Burrowed Wonder

My husband always sends me funny videos, and during this World Cup they have mostly been of people visiting the United States for the tournament. Watching people from different parts of the world experience America for the first time has been unexpectedly delightful. I have always thought there is something beautiful about people from different backgrounds coming together.

When I found myself smiling at the social media videos people were sharing, I thought it was because they were funny at first. Europeans are amazed by Walmart, walking through it as though it were an attraction of its own. One person couldn’t believe how large the candy bars were. Someone wondered why American pickup trucks looked so… angry. Another laughed that the GPS told them to stay on the same road for hundreds of miles.

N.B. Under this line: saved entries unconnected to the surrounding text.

(** With a lawful repository, [getHotels] fulfils exactly for eligible
    users, and [getHotelId] for eligible users and an [Int] id. *)
Lemma getHotels_fulfils (st : db) (userId : Z) :
  st.(connection) = None -> is_ok (snd (hotelsService.getHotels userId st)) = eligible st userId.
Proof.
  intros Hc. rewrite getHotels_guard, async_bind_snd, <- guard_fulfils by done.
  destruct (snd (eligibility_guard userId st)); [|done]. by rewrite repo_getHotels_ok.
Qed.

Lemma getHotelId_fulfils (st : db) (userId : Z) (hotelId : number) :
  st.(connection) = None ->
  is_ok (snd (hotelsService.getHotelId userId hotelId st)) =
  eligible st userId && bool_decide (is_Some (prisma_int hotelId)).
Proof.
  intros Hc. rewrite getHotelId_guard, async_bind_snd, <- guard_fulfils by done.
  destruct (snd (eligibility_guard userId st)); [|done]. simpl.
  destruct (prisma_int hotelId) as [n|] eqn:Hn.
  - by rewrite (repo_getRoomsHotelId_ok _ _ n).
  - by rewrite repo_getRoomsHotelId_invalid.
Qed.

(** C6: every ineligibility branch of the ticket test (no ticket, a remote
    ticket type, a type without hotel, a [RESERVED] ticket) rejects both
    operations with [NotFoundError]. *)
Theorem ineligible_ticket_NotFound (st : db) (userId : Z) (hotelId : number)
    (e : EnrollmentWithAddress) (ot : option TicketWithType) :
  st.(connection) = None -> enrollment_of_user st userId = Some e ->
  ticket_of_enrollment st (Enrollment.id (enrollment e)) = Ok ot ->
  (ot = None \/ exists t, ot = Some t /\
     (TicketType.isRemote (TicketType t) = true \/ TicketType.includesHotel (TicketType t) = false \/
      Ticket.status (Store.ticket t) = RESERVED)) ->
  snd (hotelsService.getHotels userId st) = Throw NotFoundError /\
  snd (hotelsService.getHotelId userId hotelId st) = Throw NotFoundError.
Proof.
  intros Hc He Ht Hbad.
  assert (Hg : snd (eligibility_guard userId st) = Throw NotFoundError).
  { rewrite eligibility_guard_run, Hc, He, Ht. simpl.
    destruct Hbad as [->|(t & -> & Hb)]; [done|].
    unfold ticket_qualifies. destruct Hb as [->|[->| ->]]; by rewrite ?andb_false_r. }
  by rewrite getHotels_guard, getHotelId_guard, !async_bind_snd, Hg.
Qed.

(** C7: an ineligible user never causes a hotel read: the only queries
    either operation sends are the gate's enrollment and ticket
    lookups. *)
Theorem ineligible_no_hotel_read (st : db) (userId : Z) (hotelId : number) :
  eligible st userId = false ->
  Forall (gate_query userId) (fst (hotelsService.getHotels userId st)) /\
  Forall (gate_query userId) (fst (hotelsService.getHotelId userId hotelId st)).
Proof.
  intros Hel. rewrite getHotels_guard, getHotelId_guard, !guard_then_trace by done.
  split; apply guard_trace.
Qed.

(** C10: the gate written twice in the code is one guard: each operation
    is [eligibility_guard] followed by its single repository read, on
    every database (the dead [!enroll] branch changes nothing). *)
Theorem gate_is_shared_guard (userId : Z) (hotelId : number) :
  async_equiv (hotelsService.getHotels userId) (eligibility_guard userId ;; repo_getHotels) /\
  async_equiv (hotelsService.getHotelId userId hotelId) (eligibility_guard userId ;; repo_getRoomsHotelId hotelId).
Proof. split; [apply getHotels_guard | apply getHotelId_guard]. Qed.

End AnyRepository.

(** C11: for an eligible user on a reachable database, [hotelsService.getHotels] sends
    exactly three queries, in this order: the enrollment of the user,
    the ticket of that enrollment, all hotels; and returns every hotel. *)
Theorem getHotels_eligible_run (st : db) (userId : Z) :
  st.(connection) = None -> eligible st userId = true ->
  exists e, enrollment_of_user st userId = Some e /\
    hotelsService.getHotels userId st =
    ([EvQuery (QEnrollmentByUser userId); EvQuery (QTicketByEnrollment (Enrollment.id (enrollment e)));
      EvQuery QHotelFindMany], Ok st.(hotels)).
Proof.
  intros Hc Hel. destruct (guard_eligible_run st userId Hc Hel) as (e & He & Hg).
  exists e. split; [done|]. rewrite getHotels_guard. unfold bind, async_bind.
  by rewrite Hg, getHotels_run, Hc.
Qed.
(* ===== verification/Interleaving.v ===== *)
(** * The service with the database changing between its awaits

    Each [await] of [hotelsService.getHotels] and [getHotelId] gives the
    event loop back: other requests run, and the database may change,
    before the next query is sent.  The specification (section 4.1)
    accepts this: the enrollment and the ticket reads are not one atomic
    snapshot.  [hotelsService_interleaved] is the code of the two
    operations with each query reading the database of its own time:
    [st1] for the enrollment (the query is sent when
    [findWithAddressByUserId] is called), [st2] for the ticket, [st3] for
    the hotel read.  The writes in between are creates of
    [Writes.v], the only writes of the application and of its tests. *)

From stdpp Require Import base list strings decidable.
From Stdlib Require Import ZArith Lia.
From S2P Require Import Prelude JsRuntime JsNumber Store Scenarios Writes HotelsRepository HotelsService.

Local Open Scope Z_scope.
Local Open Scope drivent_scope.

(** [m] run on the database [st] of its time, then the rest [k] on its
    value. *)
Definition bind_at {A B} (m : M A) (st : db) (k : A -> list (event query) * exc B)
  : list (event query) * exc B :=
  match m st with
  | (t, Ok a) => let '(t2, y) := k a in (t ++ t2, y)
  | (t, Throw e) => (t, Throw e)
  end.

(** The test of line 15 (and 32) of the service. *)
Definition ticket_rejected (ticket : option TicketWithType) : bool :=
  match ticket with
  | None => true
  | Some t => TicketType.isRemote (TicketType t)
              || negb (TicketType.includesHotel (TicketType t))
              || String.eqb (TicketStatus_str (Ticket.status (Store.ticket t))) "RESERVED"
  end.

Module hotelsService_interleaved.

Section code.

Context {repo : HotelsRepositoryApi}.

(** [async function getHotels(userId)], each query on the database of
    its time. *)
Definition getHotels (userId : Z) (st1 st2 st3 : db) : list (event query) * exc (list Hotel.t) :=
  let enroll := Promise (findWithAddressByUserId userId) in
  if negb (truthy enroll) then ([], Throw NotFoundError) else
  bind_at (await enroll) st1 (fun e =>
  bind_at (read_prop "id" (fun e => Enrollment.id (enrollment e)) e) st1 (fun enrollmentId =>
  bind_at (findTicketByEnrollmentId enrollmentId) st2 (fun ticket =>
  if ticket_rejected ticket then ([], Throw NotFoundError) else
  bind_at repo_getHotels st3 (fun hotels => ([], Ok hotels))))).

(** [async function getHotelId(userId, hotelId)], likewise. *)
Definition getHotelId (userId : Z) (hotelId : number) (st1 st2 st3 : db)
  : list (event query) * exc (option HotelWithRooms) :=
  let enroll := Promise (findWithAddressByUserId userId) in
  if negb (truthy enroll) then ([], Throw NotFoundError) else
  bind_at (await enroll) st1 (fun e =>
  bind_at (read_prop "id" (fun e => Enrollment.id (enrollment e)) e) st1 (fun enrollmentId =>
  bind_at (findTicketByEnrollmentId enrollmentId) st2 (fun ticket =>
  if ticket_rejected ticket then ([], Throw NotFoundError) else
  bind_at (repo_getRoomsHotelId hotelId) st3 (fun hotels => ([], Ok hotels))))).

End code.

End hotelsService_interleaved.

(** A user enrolled with an in-person ticket type with hotel, who has no
    ticket yet. *)
Definition arrange_enrolled : list write :=
  [CreateUser user1; CreateSession session1; CreateEnrollment enrollment1 address1;
   CreateTicketType ticketTypeHotel].

(** The database after [arrange_enrolled]. *)
Definition db_enrolled : db :=
  {| users := [user1]; enrollments := [enrollment1]; addresses := [address1];
     ticketTypes := [ticketTypeHotel]; tickets := []; hotels := []; rooms := [];
     sessions := [session1]; payments := []; connection := None |}.

(** ** Lemmas *)

(** Writes only append rows: the enrollments grow at their end and the
    connection is unchanged. *)
Lemma apply_write_enrollments (st st' : db) (w : write) :
  apply_write st w = Ok st' ->
  (exists l, st'.(enrollments) = st.(enrollments) ++ l) /\ st'.(connection) = st.(connection).
Proof.
  unfold apply_write. intros Hw.
  destruct (unique_ok st w), (foreign_ok st w); simpl in Hw; try discriminate.
  injection Hw as <-. destruct st, w; simpl; split; try done; eexists; first [reflexivity | by rewrite app_nil_r].
Qed.

Lemma run_writes_enrollments (st st' : db) (ws : list write) :
  run_writes st ws = Ok st' ->
  (exists l, st'.(enrollments) = st.(enrollments) ++ l) /\ st'.(connection) = st.(connection).
Proof.
  revert st. induction ws as [|w ws IH]; simpl; intros st Hrun.
  - injection Hrun as <-. split; [exists []; by rewrite app_nil_r | done].
  - destruct (apply_write st w) as [st1|e] eqn:Hw; [|discriminate].
    destruct (apply_write_enrollments _ _ _ Hw) as [[l1 H1] C1].
    destruct (IH st1 Hrun) as [[l2 H2] C2]. split; [|congruence].
    exists (l1 ++ l2). by rewrite H2, H1, app_assoc.
Qed.

(** An enrollment once found stays the one found. *)
Lemma enrollment_of_user_grow (st st' : db) (u : Z) (e : EnrollmentWithAddress) (l : list Enrollment.t) :
  st'.(enrollments) = st.(enrollments) ++ l -> enrollment_of_user st u = Some e ->
  exists e', enrollment_of_user st' u = Some e' /\ enrollment e' = enrollment e.
Proof.
  unfold enrollment_of_user. intros Hl He. rewrite Hl, find_first_app.
  destruct (List.find _ st.(enrollments)) as [x|]; [|discriminate].
  injection He as <-. by eexists.
Qed.

(** When the user was enrolled at the first read, the ticket read on a
    later database decides the gate exactly as [eligible] on that
    database, and it does not fail. *)
Lemma interleaved_gate (u : Z) (st1 st2 : db) (e : EnrollmentWithAddress) (ws12 : list write) :
  reachable st1 -> st1.(connection) = None -> enrollment_of_user st1 u = Some e ->
  run_writes st1 ws12 = Ok st2 ->
  st2.(connection) = None /\
  (forall ot, ticket_of_enrollment st2 (Enrollment.id (enrollment e)) = Ok ot ->
     negb (ticket_rejected ot) = eligible st2 u) /\
  is_ok (ticket_of_enrollment st2 (Enrollment.id (enrollment e))) = true.
Proof.
  intros Hr Hc He Hw.
  destruct (run_writes_enrollments _ _ _ Hw) as [[l Hl] Hc2].
  destruct (enrollment_of_user_grow _ _ u e l Hl He) as (e' & He' & Heq).
  split; [congruence|]. split.
  - intros ot Hot. unfold eligible. rewrite He', Heq, Hot.
    destruct ot as [t|]; [|done]. unfold ticket_rejected. by rewrite gate_test_qualifies, negb_involutive.
  - apply ticket_of_enrollment_wf, reachable_wf. eapply run_writes_reachable; eauto.
Qed.

Ltac run_interleaved :=
  unfold hotelsService_interleaved.getHotels, hotelsService_interleaved.getHotelId, bind_at, await,
    findWithAddressByUserId, findTicketByEnrollmentId, prisma_query, read_prop, truthy, Truthy_promise;
  simpl.

(** ** Properties *)

(** C23: with creates interleaved between the awaits, the gate is decided
    on the database of the ticket read and the hotels are those of the
    last read: for a user enrolled at the first read, both operations
    send the enrollment and ticket queries, then, exactly when the user
    is eligible on the database of the ticket read, the hotel query, and
    settle as the specification's contract with that eligibility. *)
Theorem interleaved_gate_at_ticket_read (u : Z) (hotelId : number) (st1 st2 st3 : db)
    (ws12 ws23 : list write) (e : EnrollmentWithAddress) :
  reachable st1 -> st1.(connection) = None -> enrollment_of_user st1 u = Some e ->
  run_writes st1 ws12 = Ok st2 -> run_writes st2 ws23 = Ok st3 ->
  hotelsService_interleaved.getHotels u st1 st2 st3 =
    ([EvQuery (QEnrollmentByUser u); EvQuery (QTicketByEnrollment (Enrollment.id (enrollment e)))] ++
       (if eligible st2 u then [EvQuery QHotelFindMany] else []),
     if eligible st2 u then Ok st3.(hotels) else Throw NotFoundError) /\
  snd (hotelsService_interleaved.getHotelId u hotelId st1 st2 st3) =
    (if eligible st2 u then
       match prisma_int hotelId with
       | Some n => Ok (hotel_with_rooms st3 n)
       | None => Throw (PrismaClientError invalid_int_argument)
       end
     else Throw NotFoundError).
Proof.
  intros Hr Hc He H12 H23.
  destruct (interleaved_gate u st1 st2 e ws12 Hr Hc He H12) as (Hc2 & Hq & Hok).
  destruct (run_writes_enrollments _ _ _ H23) as [_ Hc3]. rewrite Hc2 in Hc3.
  run_interleaved. rewrite Hc, He. simpl. rewrite Hc2.
  destruct (ticket_of_enrollment st2 _) as [ot|err]; [|discriminate].
  rewrite <- (Hq ot eq_refl). destruct (ticket_rejected ot); simpl; [done|].
  rewrite getHotels_run, getRoomsHotelId_run_any, Hc3. split; [done|].
  destruct (prisma_int hotelId); simpl; by rewrite ?Hc3.
Qed.

(** ** Witnesses *)

(** The user has no ticket at the enrollment read; the paid ticket and
    then the hotel are created before the next reads: the gate passes. *)
Lemma interleaved_gate_at_ticket_read_witness :
  let st2 := add_row db_enrolled (CreateTicket (Ticket.mk 1 1 1 PAID)) in
  let st3 := add_row st2 (CreateHotel copacabana) in
  eligible db_enrolled 1 = false /\
  hotelsService_interleaved.getHotels 1 db_enrolled st2 st3 =
    ([EvQuery (QEnrollmentByUser 1); EvQuery (QTicketByEnrollment 1); EvQuery QHotelFindMany],
     Ok [copacabana]).
Proof.
  intros st2 st3. split; [vm_compute; reflexivity|].
  assert (Hr : reachable db_enrolled).
  { apply (run_writes_reachable empty_db _ arrange_enrolled); [constructor | vm_compute; reflexivity]. }
  rewrite (proj1 (interleaved_gate_at_ticket_read 1 NaN db_enrolled st2 st3
                    [CreateTicket (Ticket.mk 1 1 1 PAID)] [CreateHotel copacabana]
                    {| enrollment := enrollment1; Address := [address1] |}
                    Hr eq_refl ltac:(vm_compute; reflexivity) ltac:(vm_compute; reflexivity)
                    ltac:(vm_compute; reflexivity))).
  vm_compute. reflexivity.
Defined.
(* ===== verification/Concurrency.v ===== *)
(** * Requests in flight together on the event loop

    [Server.v] serves one request at a time.  Node does not: while a
    request waits for a query, the event loop runs the other requests.
    The code of a request between two awaits runs without interruption;
    each query the hotels module sends is awaited, so a request's events
    fall into [chunks], each ending with a query (the last with whatever
    follows the last query).  The requests admitted together form a
    pool; the order in which their queries complete is the database's,
    so any [schedule] of the pool's next chunks can happen.  A chunk of
    a request that has none left is no step (the loop stutters).

    With [--unhandled-rejections=throw] a chunk that leaves an unhandled
    rejection ends the process: nothing of any request happens after it,
    including the responses of requests still waiting for a query.

    The traces of the pooled requests are those of [hotelsRouter] on the
    database at admission: the module only reads, and writes between
    the reads of one request are the subject of [Interleaving.v]. *)

From stdpp Require Import base list strings decidable.
From Stdlib Require Import ZArith Lia.
From S2P Require Import Prelude JsRuntime JsNumber Store Scenarios Writes HotelsRepository HotelsService HotelsController HotelsRouter Server.

Local Open Scope Z_scope.

(** The await points of a request: a chunk ends with each query. *)
Fixpoint chunks (evs : list (event query)) : list (list (event query)) :=
  match evs with
  | [] => []
  | ev :: evs' =>
      if is_query ev then [ev] :: chunks evs'
      else match chunks evs' with
           | [] => [[ev]]
           | c :: cs => (ev :: c) :: cs
           end
  end.

(** The requests admitted together, each as the chunks it has left. *)
Abbreviation pool := (list (list (list (event query)))).

(** The event loop under a schedule: each step runs the next chunk of
    the request it names.  The events that happen, tagged with their
    request; the chunks left; whether the process still runs. *)
Fixpoint event_loop (mode : unhandled_rejections) (js : pool) (sched : list nat)
  : list (nat * event query) * pool * bool :=
  match sched with
  | [] => ([], js, true)
  | i :: sched' =>
      match js !! i with
      | Some (c :: cs) =>
          if crashes mode c then (map (pair i) (until_crash mode c), <[i:=cs]> js, false)
          else let '(h, js', alive) := event_loop mode (<[i:=cs]> js) sched' in (map (pair i) c ++ h, js', alive)
      | _ => event_loop mode js sched'
      end
  end.

(** The events of request [i] in an interleaved history. *)
Definition events_of (i : nat) (h : list (nat * event query)) : list (event query) :=
  omap (fun '(j, ev) => if decide (j = i) then Some ev else None) h.

(** The pool of requests admitted together on the database [st]. *)
Definition in_flight (jwt_verify : string -> option Z) (st : db) (reqs : list HttpRequest) : pool :=
  map (fun req => chunks (fst (run_handler (hotelsRouter jwt_verify req) st))) reqs.

(** ** Lemmas *)

(** Cutting at the await points keeps every event in order. *)
Lemma concat_chunks (evs : list (event query)) : concat (chunks evs) = evs.
Proof.
  induction evs as [|ev evs IH]; [done|]. simpl.
  destruct (is_query ev); simpl; [by rewrite IH|].
  destruct (chunks evs) as [|c cs]; simpl in *; by rewrite <- IH.
Qed.

Lemma events_of_app (i : nat) (h1 h2 : list (nat * event query)) :
  events_of i (h1 ++ h2) = events_of i h1 ++ events_of i h2.
Proof. apply omap_app. Qed.

Lemma events_of_tag (i j : nat) (l : list (event query)) :
  events_of i (map (pair j) l) = if decide (j = i) then l else [].
Proof.
  induction l as [|ev l IH]; [by case_decide|].
  change (map (pair j) (ev :: l)) with ([(j, ev)] ++ map (pair j) l).
  rewrite events_of_app, IH. unfold events_of. simpl. by case_decide.
Qed.

(** Running every chunk of a request whose events hold an unhandled
    rejection ends the process in [throw] mode. *)
Lemma event_loop_runs_to_crash (js : pool) (i : nat) (cs : list (list (event query))) :
  js !! i = Some cs -> crashes UnhandledThrow (concat cs) = true ->
  snd (event_loop UnhandledThrow js (repeat i (length cs))) = false.
Proof.
  revert js. induction cs as [|c cs IH]; intros js Hl Hc; [done|]. cbn [event_loop repeat length]. rewrite Hl.
  change (concat (c :: cs)) with (c ++ concat cs) in Hc. rewrite crashes_app in Hc.
  destruct (crashes UnhandledThrow c); [done|]. simpl in Hc.
  assert (Hl' : <[i:=cs]> js !! i = Some cs).
  { rewrite list_lookup_insert, decide_True; [done|]. split; [done|]. by eapply lookup_lt_Some. }
  specialize (IH _ Hl' Hc). by destruct (event_loop _ _ (repeat i (length cs))) as [[h js''] a].
Qed.

(** A request the schedule does not name produces nothing. *)
Lemma events_of_unscheduled (mode : unhandled_rejections) (js : pool) (sched : list nat) (i : nat) :
  i ∉ sched -> events_of i (fst (fst (event_loop mode js sched))) = [].
Proof.
  revert js. induction sched as [|i0 sched IH]; intros js Hi; simpl; [done|].
  apply not_elem_of_cons in Hi as [Hi0 Hi].
  destruct (js !! i0) as [[|c cs]|]; [by apply IH | | by apply IH].
  destruct (crashes mode c); simpl.
  - rewrite events_of_tag. by case_decide.
  - specialize (IH (<[i0:=cs]> js) Hi).
    destruct (event_loop _ _ sched) as [[h js''] a]. simpl in *.
    rewrite events_of_app, events_of_tag, IH. by case_decide.
Qed.

(** The responses of an authenticated request's trace. *)
Lemma authenticated_trace_responses {A} (token : string) (t : list (event query)) (x : exc A) :
  Forall (fun ev => is_query ev = true) t ->
  responses (EvQuery (QSessionByToken token) :: ok_empty_object :: t ++ unhandled x) =
  [Response OK (BodyJson (JObj []))].
Proof. intros Hq. simpl. by rewrite responses_app, responses_queries, responses_unhandled. Qed.

(** ** Properties *)

Section ConcurrencyProperties.
  Context (jwt_verify : string -> option Z).

      (** C27: in Node's default mode a request whose service rejects also
      takes down the requests in flight with it: an authenticated
      request [B], answered [200 {}] when alone, that is waiting for its
      session query while a fatal request [A] runs to its end, is never
      answered, and the process stops. *)
Theorem fatal_request_cuts_waiting_request (st : db) (reqB reqA : HttpRequest)
      (headerB tokenB headerA tokenA : string) (uB uA : Z) (sB sA : Session.t) :
    st.(connection) = None ->
    req_method reqB = GET -> handled_route (match_route (req_path reqB)) = true ->
    authorization reqB = Some headerB -> bearer_token headerB = Some tokenB -> jwt_verify tokenB = Some uB ->
    List.find (fun s => bool_decide (Session.token s = tokenB)) st.(sessions) = Some sB ->
    req_method reqA = GET -> handled_route (match_route (req_path reqA)) = true ->
    authorization reqA = Some headerA -> bearer_token headerA = Some tokenA -> jwt_verify tokenA = Some uA ->
    List.find (fun s => bool_decide (Session.token s = tokenA)) st.(sessions) = Some sA ->
    survives st uA (match_route (req_path reqA)) = false ->
    let js := in_flight jwt_verify st [reqB; reqA] in
    let '(h, _, alive) := event_loop UnhandledThrow js (0%nat :: repeat 1%nat (length (default [] (js !! 1%nat)))) in
    alive = false /\ responses (events_of 0 h) = [] /\
    responses (fst (run_handler (hotelsRouter jwt_verify reqB) st)) = [Response OK (BodyJson (JObj []))].
  Proof.
    intros Hc HmB HrB HaB HbB HvB HsB HmA HrA HaA HbA HvA HsA Hsv js.
    destruct (authenticated_route_trace jwt_verify reqB st headerB tokenB uB sB HmB HrB HaB HbB HvB Hc HsB)
      as (AB & tB & xB & HqB & _ & HtrB).
    destruct (authenticated_route_trace jwt_verify reqA st headerA tokenA uA sA HmA HrA HaA HbA HvA Hc HsA)
      as (AA & tA & xA & HqA & HxA & HtrA).
    rewrite Hsv in HxA.
    set (cA := chunks (fst (run_handler (hotelsRouter jwt_verify reqA) st))).
    set (restB := chunks (ok_empty_object :: tB ++ unhandled xB)).
    assert (Hjs : js = [[EvQuery (QSessionByToken tokenB)] :: restB; cA]).
    { unfold js, in_flight, cA, restB. simpl. by rewrite HtrB. }
    assert (HcA : crashes UnhandledThrow (concat cA) = true).
    { unfold cA. rewrite concat_chunks, HtrA.
      change (EvQuery (QSessionByToken tokenA) :: ok_empty_object :: tA ++ unhandled xA)
        with ([EvQuery (QSessionByToken tokenA); ok_empty_object] ++ tA ++ unhandled xA).
      rewrite !crashes_app, (crashes_queries _ tA), crashes_unhandled, HxA by done. done. }
    rewrite Hjs. cbn [lookup list_lookup default event_loop id].
    change (crashes UnhandledThrow [EvQuery (QSessionByToken tokenB)]) with false. cbv iota.
    pose proof (event_loop_runs_to_crash (<[0%nat:=restB]> [[EvQuery (QSessionByToken tokenB)] :: restB; cA])
                  1 cA eq_refl HcA) as Hdead.
    pose proof (events_of_unscheduled UnhandledThrow (<[0%nat:=restB]> [[EvQuery (QSessionByToken tokenB)] :: restB; cA])
                  (repeat 1%nat (length cA)) 0 ltac:(intros Hin%list_elem_of_In%repeat_spec; discriminate)) as Hnone.
    destruct (event_loop _ _ (repeat 1%nat (length cA))) as [[h js'] a].
    simpl in Hdead, Hnone. subst a. split; [done|]. split.
    - by rewrite events_of_app, Hnone.
    - rewrite HtrB. by apply authenticated_trace_responses.
  Qed.
End ConcurrencyProperties.

(** ** Witnesses *)

(** User 1, eligible, asks for the hotels; while the session query of
    that request is pending, the same user's request for [/hotels/abc]
    runs to its end and its rejection stops the process. *)
Lemma fatal_request_cuts_waiting_request_witness :
  let st := with_session db_one_hotel session1 in
  let js := in_flight jwt_token1 st [req_token1 "/hotels"; req_token1 "/hotels/abc"] in
  let '(h, _, alive) := event_loop UnhandledThrow js (0%nat :: repeat 1%nat (length (default [] (js !! 1%nat)))) in
  alive = false /\ responses (events_of 0 h) = [] /\
  responses (fst (run_handler (hotelsRouter jwt_token1 (req_token1 "/hotels")) st)) =
    [Response OK (BodyJson (JObj []))].
Proof.
  apply (fatal_request_cuts_waiting_request jwt_token1 _ _ _ "Bearer token1" "token1" "Bearer token1" "token1"
           1 1 session1 session1); vm_compute; reflexivity.
Defined.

The comment sections and reaction videos have become almost as entertaining as the videos themselves. 
Americans are asking, “Do Europeans have anything over there?”
Europeans are asking why everything in America is so big. Some are trying Chick-fil-A for the first time. Others are amazed by sunsets, local diners, or simply the kindness of strangers.

But after watching more of them, I realized they were making me smile for a different reason. I wonder if familiarity quietly takes away our sense of wonder. Maybe we stop noticing certain things simply because they have become part of our everyday lives. Then someone arrives from somewhere else and reminds us that what is ordinary to us may be extraordinary to someone else.
How many ordinary things have I stopped seeing simply because they have become ordinary to me?

Years ago, when I lived in England, people loved making jokes about British food, they still do. But that wasn’t my experience.
I remember looking forward to Fridays because we would have fish fingers and chips. Beans on toast never felt unusual to me. I had grown up eating something similar long before I ever arrived in England. On weekends, my aunt would often treat us to kebabs. And looking back now, one of the things I have come to appreciate most is  how many different cultures were represented through food. Indian, Turkish, Caribbean, African… it was all there.

Looking back, I don’t remember thinking, “This country is strange.” I remember adjusting and simply accepting that this was how life was lived there. Maybe that is why these World Cup videos have resonated with me.
They remind me that every place has an ordinary life uniquely its own: the grocery store, the local restaurant, the roads people drive every day, the food children grow up eating.

The things residents hardly notice anymore become someone else’s first memory. There is something beautiful about that.
It makes me wonder how many gifts surround me every day that I have stopped noticing simply because they have become familiar. Perhaps wonder does not always come from seeing something new. Sometimes it comes from seeing something old with borrowed eyes.